Similar to OECD BEPS Action 2, the Directive contains a provision against so-called imported hybrid mismatches. An imported hybrid mismatch shifts the effect of a hybrid mismatch into the jurisdiction of a member state through the use of a non-hybrid instrument within the framework of a structured arrangement. To illustrate the concept of an imported hybrid mismatch, we give the following example. A non-EU resident parent company grants a hybrid financial instrument to a non-EU resident subsidiary. The instrument is considered debt by the state of which the subsidiary is a resident and as equity by the state of which the parent is a resident. The hybrid instrument results in a deduction/no inclusion of the interest. The non-EU subsidiary on-lends the proceeds of the instrument to an EU resident group company. This loan is not a hybrid instrument. However, as a result of both instruments, the amount deducted by the EU resident group company is effectively not taxed.
In such a situation the EU Member State should deny the deduction of interest, except to the extent that the other states involved have made equivalent adjustments in respect of the hybrid mismatch.

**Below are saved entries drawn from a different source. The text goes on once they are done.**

(* ===== verification/InodeProofs.v ===== *)
(** * Directories as lists of entries

    The loops of [Inode.v] over the bytes of a well-formed directory are
    look-up, append and removal on the list of its entries. *)
From S2P Require Import Prelude Lmdb Structs Dirent Inode.

Module Dir.

(** ** The loops on encoded entries *)

Definition has_name (filename : cstr) (e : dirent) : Prop := de_name e = filename.
#[export] Instance has_name_dec filename e : Decision (has_name filename e).
Proof. unfold has_name. apply _. Defined.

Fixpoint lookup_name (filename : cstr) (es : list dirent) : option dirent :=
  match es with
  | [] => None
  | e :: es' => if decide (has_name filename e) then Some e else lookup_name filename es'
  end.

Lemma lookup_name_Some filename es e :
  lookup_name filename es = Some e → e ∈ es ∧ de_name e = filename.
Proof.
  induction es as [|e' es IH]; simpl; [done|]. case_decide; intros.
  - simplify_eq. split; [by left|done].
  - destruct IH; [done|]. split; [by right|done].
Qed.

Lemma lookup_name_None filename es :
  lookup_name filename es = None ↔ filename ∉ (de_name <$> es).
Proof.
  induction es as [|e' es IH]; simpl; [split; [intros _; apply not_elem_of_nil|done]|].
  rewrite not_elem_of_cons. unfold has_name. case_decide; naive_solver.
Qed.
(* ===== verification/Storage.v ===== *)
(** * The in-memory storage backend (storage_in_memory.c)

    The reference backend: one buffer of blocks, reached through the extent
    list of the file. The buffer is a function from byte addresses. *)
From S2P Require Import Prelude Tiling Lmdb Structs Dirent Inode Metal.

Module Storage.
Section Storage.
Context `{Lmdb} `{Machine}.

Definition NUM_BLOCKS : Z := 128 * 256.
Definition BLOCK_SIZE : Z := 4096.

(** [_storage], null or a buffer; [_extents] and [_extents_length] persist
    between calls. *)
Record store := Store {
  st_buffer : option (Z → Z);
  st_extents : list mtl_file_extent;
}.

(** What [malloc] returns holds anything. *)
Context (malloc : Z → Z).

Definition mtl_storage_initialize : M store Z :=
  _ ← m_modify (λ s, Store (Some malloc) (st_extents s)); mret MTL_SUCCESS.

Definition mtl_storage_deinitialize : M store Z :=
  _ ← m_modify (λ s, Store None (st_extents s)); mret MTL_SUCCESS.

Definition mtl_storage_get_metadata : M store (Z * mtl_storage_metadata) :=
  mret (MTL_SUCCESS, StorageMetadata NUM_BLOCKS BLOCK_SIZE).

(** The inner loop: the extent that holds [current_offset], and where it
    starts in the file. *)
Fixpoint seek_extent (fuel : nat) (extents : list mtl_file_extent) (current_offset : Z)
    (current_extent current_extent_offset : Z) : result (Z * Z * mtl_file_extent) :=
  match fuel with
  | O => Fault OutOfFuel
  | S fuel' =>
      match extents !! Z.to_nat current_extent with
      | None => Fault OutOfBounds
      | Some x =>
          if current_extent_offset +ᵤ (fe_length x *ᵤ BLOCK_SIZE) <=? current_offset then
            let current_extent_offset :=
              current_extent_offset +ᵤ (fe_length x *ᵤ BLOCK_SIZE) in
            let current_extent := current_extent + 1 in
            if current_extent <? Z.of_nat (length extents)
            then seek_extent fuel' extents current_offset current_extent
                   current_extent_offset
            else Fault AssertFail
          else mret (current_extent, current_extent_offset, x)
      end
  end.

(** The pieces the outer loop copies: offset in the file, address in the
    buffer, number of bytes. *)
Fixpoint segments (fuel : nat) (extents : list mtl_file_extent)
    (current_offset length_left : Z) (current_extent current_extent_offset : Z) :
    result (list (Z * Z * Z)) :=
  if length_left <=? 0 then mret []
  else
    match fuel with
    | O => Fault OutOfFuel
    | S fuel' =>
        '(current_extent, current_extent_offset, x) ←
          seek_extent (S (length extents)) extents current_offset
            current_extent current_extent_offset;
        let pos := current_offset -ᵤ current_extent_offset in
        let len := (fe_length x *ᵤ BLOCK_SIZE) -ᵤ pos in
        let len := if length_left <? len then length_left else len in
        rest ← segments fuel' extents (current_offset +ᵤ len) (length_left -ᵤ len)
                 current_extent current_extent_offset;
        mret ((current_offset, (fe_offset x *ᵤ BLOCK_SIZE) +ᵤ pos, len) :: rest)
    end.

(** [memcpy] into the buffer and out of it. *)
Definition mem_write (m : Z → Z) (addr : Z) (bytes : list Z) : Z → Z := λ a,
  if (addr <=? a) && (a <? addr + Z.of_nat (length bytes))
  then nth (Z.to_nat (a - addr)) bytes 0 else m a.

Definition mem_read (m : Z → Z) (addr n : Z) : list Z :=
  (λ i, m (addr + Z.of_nat i)) <$> seq 0 (Z.to_nat n).

Definition in_buffer (addr n : Z) : bool :=
  (0 <=? addr) && (addr + n <=? NUM_BLOCKS * BLOCK_SIZE).

Fixpoint write_segments (m : Z → Z) (buffer : list Z) (offset : Z)
    (segs : list (Z * Z * Z)) : result (Z → Z) :=
  match segs with
  | [] => mret m
  | (o, addr, n) :: segs' =>
      if in_buffer addr n then
        bytes ← read_bytes buffer (o - offset) n;
        write_segments (mem_write m addr bytes) buffer offset segs'
      else Fault OutOfBounds
  end.

Fixpoint read_segments (m : Z → Z) (segs : list (Z * Z * Z)) : result (list Z) :=
  match segs with
  | [] => mret []
  | (_, addr, n) :: segs' =>
      if in_buffer addr n then
        rest ← read_segments m segs'; mret (mem_read m addr n ++ rest)
      else Fault OutOfBounds
  end.

(** The list is allocated anew before it is loaded; when the file cannot be
    loaded, the old length goes with uninitialised entries. *)
Definition stale_extents (s : store) : list mtl_file_extent :=
  repeat (FileExtent (uninit "_extents.offset") (uninit "_extents.length"))
         (length (st_extents s)).

(** The beginning of both: allocate the buffer if need be, check the range,
    obtain the extent list. *)
Definition prepare (env : mdb_env txn) (inode_id offset len : Z) :
    M store (Z → Z) :=
  _ ← m_modify (λ s, match st_buffer s with
                     | None => Store (Some malloc) (st_extents s)
                     | Some _ => s
                     end);
  _ ← c_assert (offset +ᵤ len <? NUM_BLOCKS * BLOCK_SIZE);
  '(_, p) ← m_lift (Metal.load_extent_list env inode_id);
  _ ← m_modify (λ s, match p with
                     | None => Store (st_buffer s) (stale_extents s)
                     | Some (extents, _) => Store (st_buffer s) extents
                     end);
  s ← m_get;
  c_deref (st_buffer s).

Definition mtl_storage_write (env : mdb_env txn) (inode_id offset : Z)
    (buffer : list Z) (len : Z) : M store Z :=
  m ← prepare env inode_id offset len;
  s ← m_get;
  segs ← m_lift (segments (S (length (st_extents s))) (st_extents s) offset len 0 0);
  m ← m_lift (write_segments m buffer offset segs);
  _ ← m_put (Store (Some m) (st_extents s));
  mret MTL_SUCCESS.

Definition mtl_storage_read (env : mdb_env txn) (inode_id offset len : Z) :
    M store (Z * list Z) :=
  m ← prepare env inode_id offset len;
  s ← m_get;
  segs ← m_lift (segments (S (length (st_extents s))) (st_extents s) offset len 0 0);
  bytes ← m_lift (read_segments m segs);
  mret (MTL_SUCCESS, bytes).

Definition in_memory_storage : mtl_storage_backend store := {|
  st_initialize := mtl_storage_initialize;
  st_deinitialize := mtl_storage_deinitialize;
  st_get_metadata := mtl_storage_get_metadata;
  st_write := mtl_storage_write;
  st_read := mtl_storage_read;
|}.
End Storage.
End Storage.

Commentary by Meijburg & Co
The adoption of ATAD 2 is an important milestone in the European Commission’s policy against aggressive tax planning. From a Netherlands perspective the most relevant provision concerns the reverse hybrid mismatch rule. The solutions provided for by ATAD 2 would typically impact current CV/BV situations.
The question is whether the EU Member States want to move further ahead by harmonizing corporate tax systems via the adoption of the CCTB and/or the CCCTB proposals that were launched by the European Commission in October 2016.